Stored data entries:
════════════════

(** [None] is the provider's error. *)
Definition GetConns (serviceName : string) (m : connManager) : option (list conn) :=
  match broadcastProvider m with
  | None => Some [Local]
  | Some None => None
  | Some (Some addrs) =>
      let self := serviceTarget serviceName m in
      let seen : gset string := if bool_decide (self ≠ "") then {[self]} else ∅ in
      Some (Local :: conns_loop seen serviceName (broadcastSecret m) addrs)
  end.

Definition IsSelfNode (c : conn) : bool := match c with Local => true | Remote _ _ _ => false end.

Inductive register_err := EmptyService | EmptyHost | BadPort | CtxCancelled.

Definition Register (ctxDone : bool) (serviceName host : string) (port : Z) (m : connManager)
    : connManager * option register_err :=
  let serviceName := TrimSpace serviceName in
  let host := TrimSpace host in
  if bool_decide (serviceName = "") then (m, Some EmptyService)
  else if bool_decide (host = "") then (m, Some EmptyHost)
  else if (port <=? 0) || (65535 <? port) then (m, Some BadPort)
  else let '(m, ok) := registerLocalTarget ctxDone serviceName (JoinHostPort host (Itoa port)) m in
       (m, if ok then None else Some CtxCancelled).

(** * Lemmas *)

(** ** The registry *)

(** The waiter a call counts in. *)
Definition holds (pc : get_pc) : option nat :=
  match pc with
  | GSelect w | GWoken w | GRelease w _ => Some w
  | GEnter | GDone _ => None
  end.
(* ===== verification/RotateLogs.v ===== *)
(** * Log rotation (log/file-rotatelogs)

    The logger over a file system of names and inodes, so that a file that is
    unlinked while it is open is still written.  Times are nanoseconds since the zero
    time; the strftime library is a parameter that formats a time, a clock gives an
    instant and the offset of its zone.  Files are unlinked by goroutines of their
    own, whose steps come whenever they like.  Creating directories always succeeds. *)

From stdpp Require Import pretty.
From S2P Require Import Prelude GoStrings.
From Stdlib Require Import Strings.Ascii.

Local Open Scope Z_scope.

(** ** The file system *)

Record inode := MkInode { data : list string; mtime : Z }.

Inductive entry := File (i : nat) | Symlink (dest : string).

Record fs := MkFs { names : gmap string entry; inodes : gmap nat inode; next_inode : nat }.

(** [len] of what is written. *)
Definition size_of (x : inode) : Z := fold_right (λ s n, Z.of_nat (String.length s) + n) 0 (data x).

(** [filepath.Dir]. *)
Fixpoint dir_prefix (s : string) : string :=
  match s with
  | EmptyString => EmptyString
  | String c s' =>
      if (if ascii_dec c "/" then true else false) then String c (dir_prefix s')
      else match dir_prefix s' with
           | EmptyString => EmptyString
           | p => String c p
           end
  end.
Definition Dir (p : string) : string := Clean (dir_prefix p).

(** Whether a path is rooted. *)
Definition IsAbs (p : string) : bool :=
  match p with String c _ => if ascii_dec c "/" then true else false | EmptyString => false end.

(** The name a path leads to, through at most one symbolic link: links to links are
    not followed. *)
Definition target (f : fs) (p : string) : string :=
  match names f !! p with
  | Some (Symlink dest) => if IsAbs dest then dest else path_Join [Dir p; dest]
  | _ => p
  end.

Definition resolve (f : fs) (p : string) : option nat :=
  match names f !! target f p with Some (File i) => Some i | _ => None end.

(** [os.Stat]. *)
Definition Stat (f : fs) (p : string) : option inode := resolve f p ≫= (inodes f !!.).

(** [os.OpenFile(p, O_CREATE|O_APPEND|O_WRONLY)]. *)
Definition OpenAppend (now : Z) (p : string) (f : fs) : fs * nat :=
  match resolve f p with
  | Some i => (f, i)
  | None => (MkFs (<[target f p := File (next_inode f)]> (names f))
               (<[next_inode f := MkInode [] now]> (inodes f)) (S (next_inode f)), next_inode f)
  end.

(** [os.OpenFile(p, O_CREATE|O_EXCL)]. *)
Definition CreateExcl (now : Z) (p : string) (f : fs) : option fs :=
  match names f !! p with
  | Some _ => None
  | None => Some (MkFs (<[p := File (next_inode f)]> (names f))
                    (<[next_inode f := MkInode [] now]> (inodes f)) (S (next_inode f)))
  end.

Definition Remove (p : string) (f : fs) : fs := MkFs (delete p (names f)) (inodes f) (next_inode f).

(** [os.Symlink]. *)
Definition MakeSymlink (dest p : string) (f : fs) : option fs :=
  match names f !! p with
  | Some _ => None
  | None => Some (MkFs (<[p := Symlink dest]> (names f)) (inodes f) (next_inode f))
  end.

════════════════

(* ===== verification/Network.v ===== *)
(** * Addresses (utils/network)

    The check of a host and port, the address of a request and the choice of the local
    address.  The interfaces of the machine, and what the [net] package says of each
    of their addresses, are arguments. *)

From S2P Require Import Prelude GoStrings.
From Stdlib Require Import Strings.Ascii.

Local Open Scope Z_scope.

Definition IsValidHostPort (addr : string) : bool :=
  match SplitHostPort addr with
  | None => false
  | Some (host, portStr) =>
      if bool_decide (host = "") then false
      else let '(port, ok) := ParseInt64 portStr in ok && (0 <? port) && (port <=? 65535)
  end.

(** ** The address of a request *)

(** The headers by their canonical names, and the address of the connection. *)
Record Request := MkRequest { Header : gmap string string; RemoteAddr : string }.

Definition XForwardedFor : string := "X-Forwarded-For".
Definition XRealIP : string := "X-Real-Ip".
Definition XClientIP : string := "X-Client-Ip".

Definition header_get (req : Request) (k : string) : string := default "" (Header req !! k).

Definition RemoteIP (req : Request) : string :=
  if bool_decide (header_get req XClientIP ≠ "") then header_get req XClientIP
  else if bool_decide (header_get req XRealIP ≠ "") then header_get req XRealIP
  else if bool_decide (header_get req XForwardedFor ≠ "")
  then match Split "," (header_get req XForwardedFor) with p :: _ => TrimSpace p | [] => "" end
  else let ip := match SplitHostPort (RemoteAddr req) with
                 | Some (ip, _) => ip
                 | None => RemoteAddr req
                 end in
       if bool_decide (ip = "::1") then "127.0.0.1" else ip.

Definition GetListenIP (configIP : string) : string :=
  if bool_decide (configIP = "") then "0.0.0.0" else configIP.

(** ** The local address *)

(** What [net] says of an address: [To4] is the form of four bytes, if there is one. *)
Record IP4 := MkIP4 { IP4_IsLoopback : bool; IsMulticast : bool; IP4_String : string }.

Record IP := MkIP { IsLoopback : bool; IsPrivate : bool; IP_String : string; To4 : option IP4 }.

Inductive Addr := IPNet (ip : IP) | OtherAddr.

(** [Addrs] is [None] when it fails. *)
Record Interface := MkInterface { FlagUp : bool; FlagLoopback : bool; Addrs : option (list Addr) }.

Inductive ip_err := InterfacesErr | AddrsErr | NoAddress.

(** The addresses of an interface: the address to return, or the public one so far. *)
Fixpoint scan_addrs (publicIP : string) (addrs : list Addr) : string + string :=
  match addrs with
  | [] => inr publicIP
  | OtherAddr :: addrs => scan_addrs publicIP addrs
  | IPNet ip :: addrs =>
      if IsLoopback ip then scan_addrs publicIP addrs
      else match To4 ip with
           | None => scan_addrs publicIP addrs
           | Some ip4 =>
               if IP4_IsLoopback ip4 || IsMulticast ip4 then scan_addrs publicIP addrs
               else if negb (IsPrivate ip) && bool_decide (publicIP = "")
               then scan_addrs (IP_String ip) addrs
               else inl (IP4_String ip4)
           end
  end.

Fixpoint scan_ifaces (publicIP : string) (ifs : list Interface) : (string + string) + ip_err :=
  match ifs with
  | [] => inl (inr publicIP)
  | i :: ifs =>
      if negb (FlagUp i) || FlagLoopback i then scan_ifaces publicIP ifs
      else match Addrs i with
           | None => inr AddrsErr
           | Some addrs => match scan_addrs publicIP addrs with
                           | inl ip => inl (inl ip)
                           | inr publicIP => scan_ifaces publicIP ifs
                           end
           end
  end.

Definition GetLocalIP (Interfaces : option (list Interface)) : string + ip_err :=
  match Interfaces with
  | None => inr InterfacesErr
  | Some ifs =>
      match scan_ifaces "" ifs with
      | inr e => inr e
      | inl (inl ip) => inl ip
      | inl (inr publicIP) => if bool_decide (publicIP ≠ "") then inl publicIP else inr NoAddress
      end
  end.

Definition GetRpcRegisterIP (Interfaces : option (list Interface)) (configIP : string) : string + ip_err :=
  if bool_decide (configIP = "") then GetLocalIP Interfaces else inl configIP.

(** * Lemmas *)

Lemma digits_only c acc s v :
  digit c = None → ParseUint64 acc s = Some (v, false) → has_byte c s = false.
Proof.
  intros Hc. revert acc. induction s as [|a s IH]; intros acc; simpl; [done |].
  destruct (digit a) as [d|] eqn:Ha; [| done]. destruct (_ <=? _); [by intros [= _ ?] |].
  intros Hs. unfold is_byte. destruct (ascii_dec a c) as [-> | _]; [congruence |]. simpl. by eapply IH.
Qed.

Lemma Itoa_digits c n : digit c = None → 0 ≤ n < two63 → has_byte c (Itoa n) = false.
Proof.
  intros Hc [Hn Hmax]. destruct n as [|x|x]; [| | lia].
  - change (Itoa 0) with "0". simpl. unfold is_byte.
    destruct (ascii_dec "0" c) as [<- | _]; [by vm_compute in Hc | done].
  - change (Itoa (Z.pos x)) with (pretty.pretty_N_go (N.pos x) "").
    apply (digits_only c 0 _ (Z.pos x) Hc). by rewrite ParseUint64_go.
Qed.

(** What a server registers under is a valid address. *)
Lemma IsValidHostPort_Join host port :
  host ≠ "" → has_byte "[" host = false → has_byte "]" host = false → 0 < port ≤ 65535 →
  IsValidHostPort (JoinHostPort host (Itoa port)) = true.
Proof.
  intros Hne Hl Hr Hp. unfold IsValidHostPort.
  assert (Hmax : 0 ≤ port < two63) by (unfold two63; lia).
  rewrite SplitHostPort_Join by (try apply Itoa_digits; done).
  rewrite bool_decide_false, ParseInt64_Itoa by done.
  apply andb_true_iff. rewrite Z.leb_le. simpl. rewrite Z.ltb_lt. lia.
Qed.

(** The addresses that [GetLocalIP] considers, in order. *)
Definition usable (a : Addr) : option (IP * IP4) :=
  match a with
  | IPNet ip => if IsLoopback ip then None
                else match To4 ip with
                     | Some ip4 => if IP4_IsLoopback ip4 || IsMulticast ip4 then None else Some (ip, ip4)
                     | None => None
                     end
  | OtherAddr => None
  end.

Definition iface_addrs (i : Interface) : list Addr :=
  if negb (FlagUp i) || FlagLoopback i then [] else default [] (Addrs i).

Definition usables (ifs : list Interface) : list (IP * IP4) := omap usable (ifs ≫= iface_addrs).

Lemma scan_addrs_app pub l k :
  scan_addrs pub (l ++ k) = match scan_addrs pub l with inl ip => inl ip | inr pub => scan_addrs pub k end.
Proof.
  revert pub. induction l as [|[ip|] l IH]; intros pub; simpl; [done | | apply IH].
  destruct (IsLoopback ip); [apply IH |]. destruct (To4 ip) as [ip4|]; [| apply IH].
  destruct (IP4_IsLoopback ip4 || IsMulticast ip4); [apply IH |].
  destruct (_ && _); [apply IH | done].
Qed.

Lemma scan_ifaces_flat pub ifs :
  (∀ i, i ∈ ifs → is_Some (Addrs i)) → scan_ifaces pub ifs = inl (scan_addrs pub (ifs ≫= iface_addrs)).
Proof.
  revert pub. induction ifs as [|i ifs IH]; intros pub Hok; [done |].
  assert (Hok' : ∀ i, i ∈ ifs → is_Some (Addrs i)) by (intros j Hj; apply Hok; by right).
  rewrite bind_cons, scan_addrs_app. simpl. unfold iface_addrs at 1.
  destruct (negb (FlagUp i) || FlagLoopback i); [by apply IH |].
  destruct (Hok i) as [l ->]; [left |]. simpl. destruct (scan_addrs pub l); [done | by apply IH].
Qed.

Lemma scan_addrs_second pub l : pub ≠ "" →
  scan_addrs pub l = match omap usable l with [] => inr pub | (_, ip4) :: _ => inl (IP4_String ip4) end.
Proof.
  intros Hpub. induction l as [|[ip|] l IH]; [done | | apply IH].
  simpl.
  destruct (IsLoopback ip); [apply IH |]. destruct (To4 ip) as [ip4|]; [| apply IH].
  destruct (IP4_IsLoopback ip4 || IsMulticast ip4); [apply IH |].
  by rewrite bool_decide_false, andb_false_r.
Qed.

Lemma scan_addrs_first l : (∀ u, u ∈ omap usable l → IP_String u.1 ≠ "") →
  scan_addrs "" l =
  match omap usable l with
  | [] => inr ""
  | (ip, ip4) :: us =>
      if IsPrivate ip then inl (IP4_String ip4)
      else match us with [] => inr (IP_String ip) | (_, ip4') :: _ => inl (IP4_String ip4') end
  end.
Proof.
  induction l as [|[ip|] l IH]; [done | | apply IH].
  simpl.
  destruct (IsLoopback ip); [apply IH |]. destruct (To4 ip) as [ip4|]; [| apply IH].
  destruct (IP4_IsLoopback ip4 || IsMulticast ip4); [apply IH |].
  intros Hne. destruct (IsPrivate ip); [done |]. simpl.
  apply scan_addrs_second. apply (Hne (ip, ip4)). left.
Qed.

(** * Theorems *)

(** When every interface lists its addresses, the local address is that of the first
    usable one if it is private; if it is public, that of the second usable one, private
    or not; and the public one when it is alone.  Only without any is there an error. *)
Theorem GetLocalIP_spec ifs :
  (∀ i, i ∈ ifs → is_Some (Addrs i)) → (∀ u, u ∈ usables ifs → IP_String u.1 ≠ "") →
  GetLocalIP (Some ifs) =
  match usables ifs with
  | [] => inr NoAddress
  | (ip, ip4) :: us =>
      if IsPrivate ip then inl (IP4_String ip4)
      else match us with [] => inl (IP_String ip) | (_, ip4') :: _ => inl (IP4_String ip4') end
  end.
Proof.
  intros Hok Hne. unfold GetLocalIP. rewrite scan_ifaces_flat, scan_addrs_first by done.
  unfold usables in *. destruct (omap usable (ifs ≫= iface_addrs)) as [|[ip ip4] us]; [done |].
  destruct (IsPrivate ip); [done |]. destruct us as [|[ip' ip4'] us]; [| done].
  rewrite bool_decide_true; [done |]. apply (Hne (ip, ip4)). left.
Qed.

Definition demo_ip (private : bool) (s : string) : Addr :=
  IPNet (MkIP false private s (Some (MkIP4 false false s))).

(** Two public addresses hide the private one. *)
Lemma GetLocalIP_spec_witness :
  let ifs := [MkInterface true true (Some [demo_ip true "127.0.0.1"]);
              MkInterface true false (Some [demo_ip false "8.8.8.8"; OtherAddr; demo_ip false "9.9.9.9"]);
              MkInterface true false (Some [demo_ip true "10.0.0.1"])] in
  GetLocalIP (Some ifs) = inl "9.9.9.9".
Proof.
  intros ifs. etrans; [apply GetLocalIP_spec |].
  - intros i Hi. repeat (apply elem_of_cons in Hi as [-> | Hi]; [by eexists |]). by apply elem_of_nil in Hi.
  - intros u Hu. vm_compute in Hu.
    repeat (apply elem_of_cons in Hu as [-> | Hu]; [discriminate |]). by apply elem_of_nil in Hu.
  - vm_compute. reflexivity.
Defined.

════════════════

■ **To do**
Send back an exact copy of only the lines from the line with "else inl (IP4_String ip4)" up to and including the line with "else match Addrs i with" in the data above.

■ **The completed task**
               else inl (IP4_String ip4)
           end
  end.

Fixpoint scan_ifaces (publicIP : string) (ifs : list Interface) : (string + string) + ip_err :=
  match ifs with
  | [] => inl (inr publicIP)
  | i :: ifs =>
      if negb (FlagUp i) || FlagLoopback i then scan_ifaces publicIP ifs
      else match Addrs i with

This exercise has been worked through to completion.